How To Tell If You're A "Super Multitasker"

The human brain finds it hard to multi-task, which might explain why most of us are so bad at it — but interestingly research has also shown that "super multitaskers" exist whose brains are more capable of juggling multiple tasks at once. In a normal brain, you see, we don't actually "multitask," or take care of two tasks at once; what our brains really do is rapidly switch back and forth between tasks ("task-switching"), which tends to result in a decreased proficiency in both or all the tasks you're trying to accomplish. For super multi-taskers, however, there is no (or very little) decreased proficiency in any of the tasks, meaning that they are highly neurologically skilled at energy efficient task-shifting. So: How do you tell if you're a super multitasker? Well, let's take a closer look at the phenomenon, shall we?

Back in 2010, two University of Utah researchers conducted a study on 200 individuals, attempting to gauge peoples' ability to multi-task while driving. They simulated the experience of driving while talking on a cell phone by having their subject try to keep a car in its lane during a simulated driving experience while simultaneously memorizing words they heard or doing verbal math problems. As you would expect, the vast majority of participants were worse at the mental test and the driving simulation together than separately. However, 2.5 percent of the participants demonstrated no decreased ability in either task when they were performed together. The five individuals were deemed, "super-taskers."

Now, the same researchers are back at it, trying to understand what makes the brain of a super multitasker different than that of a normal person. They just conducted a new study using the original five super-taskers, in addition to three that were recruited subsequent to the initial study, their tasking ability ascertained using the same driving-test simulator. The super-taskers were matched according to age and short-term memory ability to eight control individuals. Then, the participants were asked to perform what is called an"n-back" test while having their brains scanned.

Unfortunately, an "n-back" test does not test your ability to recall trivia about Nickelback. Rather, the test had individuals attempt to recall the position on the screen of a blue square, as well as a series of letters being spoken to them. They could be asked to recall where the square was or what letter had been spoken as many as three positions/letters back, thus the fancy name, "n-back."

The brain scans of the super-taskers actually showed that the areas of the brain responsible for switching between the tasks stayed cool (like, temperature cool) while those of the controls heated up. While the super-taskers didn't do better multitasking than the controls did with only one task, they still did better than the controls who were multitasking and expended significantly less effort. Perhaps, then, it is the conservation of mental energy that allows super-taskers to be so good at task-switching.

It's hard for me to read a study like this without wondering, "Am I, too, a special snowflake?" I want to know if I'm a super multitasker. So I took my very own "n-back" exam to find out how good I am at multitasking.

Well, friends, it turns out that I'm really bad at multitasking.
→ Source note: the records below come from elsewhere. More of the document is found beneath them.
Lemma index_tidy_get keys m key :
  bt_wf m →
  bt_wf (foldl index_tidy m keys) ∧
  (∀ x, x ∈ default [] (bt_get (foldl index_tidy m keys) key) ↔ x ∈ default [] (bt_get m key)) ∧
  (is_Some (bt_get (foldl index_tidy m keys) key) ↔ is_Some (bt_get m key)) ∧
  (key ∈ keys ∨ sorted_locs (default [] (bt_get m key)) →
     sorted_locs (default [] (bt_get (foldl index_tidy m keys) key))).
Proof.
  revert m; induction keys as [|k keys IH]; intros m Hm; cbn [foldl].
  { split_and!; try done. by intros [?%elem_of_nil|]. }
  assert (bt_wf (index_tidy m k)) as Hm' by (unfold index_tidy; destruct (bt_get m k); auto with btree).
  assert ((∀ x, x ∈ default [] (bt_get (index_tidy m k) key) ↔ x ∈ default [] (bt_get m key)) ∧
    (is_Some (bt_get (index_tidy m k) key) ↔ is_Some (bt_get m key)) ∧
    (key = k ∨ sorted_locs (default [] (bt_get m key)) →
     sorted_locs (default [] (bt_get (index_tidy m k) key)))) as (H1 & H2 & H3).
  { unfold index_tidy. destruct (bt_get m k) as [locs|] eqn:E.
    - rewrite bt_get_insert. case_decide as D; [subst; rewrite E; cbn|split_and!; try done; naive_solver].
      split_and!.
      + intros x. by rewrite elem_of_dedup, sort_perm.
      + split; by eexists.
      + intros _. apply tidy_sorted.
    - split_and!; try done. intros [->|]; [|done]. rewrite E. constructor. }
  destruct (IH _ Hm') as (I0 & I1 & I2 & I3). split_and!; [done|..].
  - intros x. by rewrite I1.
  - by rewrite I2.
  - intros [[->|Hin]%elem_of_cons|Hs]; apply I3; auto.
Qed.

(** Canonical indexes: sorted keys, and every entry strictly sorted and
    non-empty. *)
Definition index_wf (m : TargetIndex) : Prop :=
  bt_wf m ∧ ∀ k l, bt_get m k = Some l → sorted_locs l ∧ l ≠ [].

Lemma pushes_elem root recs es key x : length es = length recs →
  x ∈ pushes root (combine recs es) key ↔
  ∃ i r a off len, recs !! i = Some r ∧ es !! i = Some (a, off, len) ∧ index_key r = key ∧ x = (root, off, len).
Proof.
  intros Hl. unfold pushes. rewrite list_elem_of_omap. split.
  - intros ([r [[a off] len]] & Hin & Hx). cbn in Hx. case_decide; [|done]. injection Hx as <-.
    apply list_elem_of_lookup in Hin as [i Hi].
    exists i, r, a, off, len. revert recs es i Hl Hi. induction recs as [|r0 recs IH]; intros [|e es] i Hl Hi; try done.
    destruct i as [|i]; [by injection Hi as -> ->|]. apply (IH es i); [by injection Hl|exact Hi].
  - intros (i & r & a & off & len & Hr & He & Hk & ->). exists (r, (a, off, len)). cbn.
    split; [|by rewrite decide_True]. apply list_elem_of_lookup. exists i. revert recs es i Hl Hr He.
    induction recs as [|r0 recs IH]; intros [|e es] i Hl Hr He; try done.
    destruct i as [|i]; [injection Hr as ->; injection He as ->; done|].
    apply (IH es i); [by injection Hl|exact Hr|exact He].
Qed.

(** What a segment contributes to a target. *)
Definition seg_loc (seg : Segment) (key : bytes) (x : Loc) : Prop :=
  ∃ i r a off len, records seg !! i = Some r ∧ record_extents hash seg !! i = Some (a, off, len) ∧
    index_key r = key ∧ x = (seg_root seg, off, len).
(* ===== verification/Checkpoint.v ===== *)
(** * Feed state: reactions, checkpoints, rollups
    ([crates/epix-feed/src/reactions.rs], [checkpoint.rs], [rollup.rs])

    All three fold the record set to one winner per key by the greatest order
    key. The fold is treated once ([win_fold]); the theorems then say the
    derived state is a function of the set of records, that tombstones are
    sticky, and when the three counts agree. *)
From S2P Require Import Prelude Ordered Json Feed.
From Stdlib Require Import ZArith Lia Strings.Byte.
From stdpp Require Import base list sorting strings.
#[local] Open Scope Z_scope.

(** [entry(key).and_modify(if r > cur then cur = r).or_insert(r)]. *)
Section win_fold.
Context (hash : bytes → ObjId) (key : Rec → bytes).

Definition later (r cur : Rec) : bool := oltb (order_key hash cur) (order_key hash r).

Definition win_step (m : btree bytes Rec) (r : Rec) : btree bytes Rec :=
  bt_upsert (λ cur, if later r cur then r else cur) (key r) r m.

Definition win_fold (l : list Rec) : btree bytes Rec := foldl win_step [] l.
End win_fold.

Section state.
Context (hash : bytes → ObjId).

(** ** [reactions.rs]

    The maps there are [HashMap]s; nothing below depends on their iteration
    order, so they are modelled by the sorted map. *)

Definition fold_step (t : bytes) (m : btree bytes Rec) (r : Rec) : btree bytes Rec :=
  if negb (bool_decide (target r = t)) then m
  else if negb (is_reaction (kind r)) then m
  else win_step hash lineage m r.

Definition fold_lineages (recs : list Rec) (t : bytes) : btree bytes Rec := foldl (fold_step t) [] recs.

Definition tally (counts : btree bytes Z) (r : Rec) : btree bytes Z :=
  match kind r with
  | Reaction k true => bt_upsert (λ n, n + 1) k 1 counts
  | _ => counts
  end.

Definition reaction_count (recs : list Rec) (t : bytes) : btree bytes Z :=
  foldl tally [] (bt_values (fold_lineages recs t)).

Definition counts_of (counts : btree bytes Z) (k : bytes) : Z := default 0 (bt_get counts k).
Definition counts_total (counts : btree bytes Z) : Z := foldr Z.add 0 (bt_values counts).

Definition is_active (recs : list Rec) (a t k : bytes) : bool :=
  match bt_get (fold_lineages recs t) (a ++ SEP ++ t ++ SEP ++ k) with
  | Some r => match kind r with Reaction _ true => true | _ => false end
  | None => false
  end.

(** ** [checkpoint.rs] *)

Record Checkpoint := mkCheckpoint {
  ck_boundary : Z;
  live : list Rec;
  reaction_counts : btree bytes (btree bytes Z);
  tombstones : list (bytes * bytes);
  history_root : ObjId;
  ck_root : ObjId
}.

(** A [BTreeSet] is its sorted list. *)
Definition tombstoned_ids (recs : list Rec) : list (bytes * bytes) :=
  dedup (Ordered.sort (map (λ r, (author r, target r)) (List.filter (λ r, is_tombstone (kind r)) recs))).

Definition live_step (tombs : list (bytes * bytes)) (m : btree bytes Rec) (r : Rec) : btree bytes Rec :=
  if is_reaction (kind r) || is_tombstone (kind r) then m
  else if bool_decide ((author r, id r) ∈ tombs) then m
  else win_step hash identity m r.

Definition live_records (recs : list Rec) (tombs : list (bytes * bytes)) : list Rec :=
  canonical_order hash (bt_values (foldl (live_step tombs) [] recs)).

Definition reaction_step (m : btree bytes Rec) (r : Rec) : btree bytes Rec :=
  if negb (is_reaction (kind r)) then m else win_step hash lineage m r.

Definition target_tally (counts : btree bytes (btree bytes Z)) (r : Rec) : btree bytes (btree bytes Z) :=
  match kind r with
  | Reaction k true => bt_upsert (bt_upsert (λ n, n + 1) k 1) (target r) [(k, 1)] counts
  | _ => counts
  end.

Definition all_counts (recs : list Rec) : btree bytes (btree bytes Z) :=
  foldl target_tally [] (bt_values (foldl reaction_step [] recs)).

Definition state_bytes (lv : list Rec) (reactions : btree bytes (btree bytes Z)) (tombs : list (bytes * bytes)) : bytes :=
  le32 (blen lv) ++ concat (map (addr hash) lv) ++
  le32 (blen reactions) ++
  concat (map (λ p : bytes * btree bytes Z, framed p.1 ++ le32 (blen p.2) ++
    concat (map (λ q : bytes * Z, framed q.1 ++ le64 q.2) p.2)) reactions) ++
  le32 (blen tombs) ++
  concat (map (λ p : bytes * bytes, framed p.1 ++ framed p.2) tombs).

Definition state_digest lv reactions tombs : ObjId := hash (state_bytes lv reactions tombs).

Definition compute_history_root (prev : ObjId) (b : Z) lv reactions tombs : ObjId :=
  hash (bstr "EDXHIST1" ++ prev ++ le64 b ++ state_digest lv reactions tombs).

Definition compute_root (b : Z) (hroot : ObjId) lv reactions tombs : ObjId :=
  hash (bstr "EDXCKPT1" ++ le64 b ++ hroot ++ state_digest lv reactions tombs).

Definition compute (recs : list Rec) (b : Z) (prev_history : ObjId) : Checkpoint :=
  let in_scope := if forallb (λ r, clock r <=? b) recs then recs
                  else List.filter (λ r, clock r <=? b) recs in
  let tombs := tombstoned_ids in_scope in
  let lv := live_records in_scope tombs in
  let counts := all_counts in_scope in
  let hroot := compute_history_root prev_history b lv counts tombs in
  mkCheckpoint b lv counts tombs hroot (compute_root b hroot lv counts tombs).

Definition extends (c prev : Checkpoint) : bool :=
  if ck_boundary c <=? ck_boundary prev then false
  else bool_decide (compute_history_root (history_root prev) (ck_boundary c) (live c)
                      (reaction_counts c) (tombstones c) = history_root c).

(** ** [rollup.rs] *)

Record ItemSummary := mkSummary { comment_count : Z; reactions : btree bytes Z; newest_clock : Z }.

Definition summarize (recs : list Rec) (lv : list Rec) (item : bytes) : ItemSummary :=
  mkSummary
    (blen (List.filter (λ r, bool_decide (target r = item) && is_comment (kind r)) lv))
    (reaction_count recs item)
    (foldr Z.max 0 (map clock (List.filter (λ r, bool_decide (target r = item)) recs))).

Definition rollup_compute (items : list bytes) (recs : list Rec) : btree bytes ItemSummary :=
  let tombs := tombstoned_ids recs in
  let lv := live_records recs tombs in
  foldl (λ m item, bt_insert item (summarize recs lv item) m) [] items.

Definition rollup_serialize (m : btree bytes ItemSummary) : bytes :=
  bstr "EDXROLL1" ++ le32 (blen m) ++
  concat (map (λ p : bytes * ItemSummary,
    framed p.1 ++ le64 (comment_count p.2) ++ le64 (newest_clock p.2) ++
    le32 (blen (reactions p.2)) ++
    concat (map (λ q : bytes * Z, framed q.1 ++ le64 q.2) (Ordered.sort (reactions p.2)))) m).

Definition rollup_root (m : btree bytes ItemSummary) : ObjId := hash (rollup_serialize m).
End state.

(** ** The fold: one winner per key *)

Section win_facts.
Context (hash : bytes → ObjId) (key : Rec → bytes).

(** The winner among a list, in arrival order. *)
Definition best_step (o : option Rec) (r : Rec) : option Rec :=
  match o with Some cur => Some (if later hash r cur then r else cur) | None => Some r end.
Definition best (l : list Rec) : option Rec := foldl best_step None l.

Definition with_key (k : bytes) (l : list Rec) : list Rec := List.filter (λ r, bool_decide (key r = k)) l.

Lemma win_fold_get l k : bt_get (win_fold hash key l) k = best (with_key k l).
Proof.
  unfold win_fold, best. assert (∀ m, bt_get (foldl (win_step hash key) m l) k =
    foldl best_step (bt_get m k) (with_key k l)) as H; [|apply H].
  induction l as [|r l IH]; intros m; cbn [foldl]; [done|]. rewrite IH. unfold win_step at 1, with_key.
  cbn [List.filter]. rewrite bt_get_upsert. case_decide as D.
  - rewrite bool_decide_eq_true_2 by done. subst. cbn [foldl]. f_equal.
    unfold best_step. by destruct (bt_get m (key r)).
  - by rewrite bool_decide_eq_false_2 by congruence.
Qed.

Lemma win_fold_wf l : bt_wf (win_fold hash key l).
Proof.
  unfold win_fold. assert (∀ m, bt_wf m → bt_wf (foldl (win_step hash key) m l)) as H; [|auto with btree].
  induction l as [|r l IH]; intros m Hm; cbn [foldl]; [done|]. apply IH. unfold win_step. auto with btree.
Qed.

Lemma best_spec l :
  match best l with
  | Some w => w ∈ l ∧ ∀ r, r ∈ l → ole (order_key hash r) (order_key hash w)
  | None => l = []
  end.
Proof.
  unfold best. induction l as [|r l IH] using rev_ind; [done|]. rewrite foldl_app. cbn [foldl].
  destruct (foldl best_step None l) as [cur|]; cbn [best_step].
  - destruct IH as [Hin Hmax]. unfold later. destruct (oltb _ _) eqn:E.
    + apply oltb_spec in E. split; [apply elem_of_app; right; left|].
      intros x [Hx| ->%list_elem_of_singleton]%elem_of_app; [|apply ole_refl].
      etransitivity; [by apply Hmax|]. by apply olt_ole.
    + split; [apply elem_of_app; by left|]. intros x [Hx| ->%list_elem_of_singleton]%elem_of_app; [auto|].
      apply not_true_iff_false in E. rewrite oltb_spec in E.
      destruct (ole_total (order_key hash r) (order_key hash cur)) as [|Hc]; [done|].
      apply ole_spec in Hc as [|Heq]; [done|]. rewrite Heq. apply ole_refl.
  - subst l. split; [left|]. intros x ->%list_elem_of_singleton. apply ole_refl.
Qed.

Lemma best_perm l l' : key_unique hash l → l ≡ₚ l' → best l = best l'.
Proof.
  intros Hu Hp. pose proof (best_spec l) as H1. pose proof (best_spec l') as H2.
  destruct (best l) as [w|], (best l') as [w'|]; [..|done].
  - destruct H1 as [I1 M1], H2 as [I2 M2]. f_equal. rewrite <- Hp in I2. apply Hu; auto.
    apply ole_antisym; [|by apply M1]. apply M2. by rewrite <- Hp.
  - destruct H1 as [I1 _]. subst l'. rewrite Hp in I1. by apply elem_of_nil in I1.
  - destruct H2 as [I2 _]. subst l. rewrite <- Hp in I2. by apply elem_of_nil in I2.
Qed.

Lemma win_fold_perm l l' : key_unique hash l → l ≡ₚ l' → win_fold hash key l = win_fold hash key l'.
Proof.
  intros Hu Hp. apply bt_ext; auto using win_fold_wf. intros k. rewrite !win_fold_get.
  apply best_perm; [by apply key_unique_filter|by apply filter_perm].
Qed.

Lemma elem_of_winners l w : key_unique hash l →
  w ∈ bt_values (win_fold hash key l) ↔
  w ∈ l ∧ ∀ r, r ∈ l → key r = key w → ole (order_key hash r) (order_key hash w).
Proof.
  intros Hu. unfold bt_values. rewrite list_elem_of_fmap. split.
  - intros ([k v] & -> & Hin). apply bt_get_elem in Hin; [|apply win_fold_wf].
    rewrite win_fold_get in Hin. pose proof (best_spec (with_key k l)) as Hb. rewrite Hin in Hb.
    destruct Hb as [Hv Hm]. apply elem_of_bfilter in Hv as [Hv Hk%bool_decide_eq_true]. cbn.
    split; [done|]. intros r Hr Hkr. apply Hm, elem_of_bfilter. split; [done|].
    apply bool_decide_eq_true. congruence.
  - intros [Hw Hm]. exists (key w, w). split; [done|]. apply bt_get_elem; [apply win_fold_wf|].
    rewrite win_fold_get. pose proof (best_spec (with_key (key w) l)) as Hb.
    destruct (best (with_key (key w) l)) as [v|].
    + destruct Hb as [Hv Hmv]. apply elem_of_bfilter in Hv as [Hv Hk%bool_decide_eq_true]. f_equal.
      apply Hu; auto. apply ole_antisym; [by apply Hm|]. apply Hmv, elem_of_bfilter.
      split; [done|]. by apply bool_decide_eq_true.
    + exfalso. apply (not_elem_of_nil w). rewrite <- Hb. apply elem_of_bfilter.
      split; [done|]. by apply bool_decide_eq_true.
Qed.
End win_facts.

(** The folds of the source are this fold over a filtered list. *)
Section folds.
Context (hash : bytes → ObjId).

Lemma foldl_filter {A B} (f : A → B → A) (p : B → bool) m l :
  foldl (λ m r, if p r then f m r else m) m l = foldl f m (List.filter p l).
Proof. revert m; induction l as [|r l IH]; intros m; cbn; [done|]. rewrite IH. by destruct (p r). Qed.

Definition on_target (t : bytes) (r : Rec) : bool := bool_decide (target r = t).
Definition reacts (r : Rec) : bool := is_reaction (kind r).
Definition showable (tombs : list (bytes * bytes)) (r : Rec) : bool :=
  negb (is_reaction (kind r) || is_tombstone (kind r)) && negb (bool_decide ((author r, id r) ∈ tombs)).

Lemma fold_lineages_eq recs t :
  fold_lineages hash recs t = win_fold hash lineage (List.filter (λ r, on_target t r && reacts r) recs).
Proof.
  unfold fold_lineages, win_fold. rewrite <- foldl_filter. generalize (@nil (bytes * Rec)).
  induction recs as [|r recs IH]; intros m; cbn [foldl]; [done|]. rewrite IH. f_equal.
  unfold fold_step, on_target, reacts. destruct (bool_decide _); cbn; [|done]. by destruct (is_reaction _).
Qed.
Not only that, but I'm also apparently bad at reading directions, because for the first six rounds I thought I was supposed to be recalling the most recent box position or letter spoken — when, in actuality, I was supposed to remember the one before that one. My scores didn't actually change that much, though, when I was doing it right, so that's cool.

Here's the gist of what happens when you play. I did it, and it took forever (25 minutes), so you don't have to:

1. Opening Screen

Looks harmless, right?

2. First Session

A box! Maybe it will be like Tetris!

3. First Score

Oh my, this isn't like Tetris at all. The next 19 score boxes look like this one, by the way, so just imagine this whole thing repeating a bunch more times and you've got the general idea of what the test is like.

4. A Short-Lived Blaze of Glory

This was my best round. I got 18/20 on the visual and the audio components (and also it happened to be the 18/20th session — spookym right?). It took me 18 rounds to learn that when you do well — that is, when you make two or fewer errors — the difficulty level increases by a factor of one. In the 19th round, then, I had to remember box placement and letters three-back... and sadly I did so poorly on it that I was bumped back down to two-back.

5. My Final Score

I'll have you know that this was incredibly disappointing. After devoting what felt like a lifetime to this test, I was expecting confetti, balloons, and maybe even the voice of the woman who had been taunting me with strings of "F-M-K-N-F-K-L-A" (they only use certain letters) saying, "Good work, Mikaela!"... but all I got was this sad, "You have completed all 20 sessions. Congratulations!" message. That's hardly a congratulations message, if you ask me. Basically, my score was a bit lower than the average n-back score of people who took the test for the first time; average is about 2.5.

But I didn't need a test to tell me I'm bad at multitasking. All I need is my coffee-stained shirt from yesterday when I was trying to drink coffee and write an email at the same time.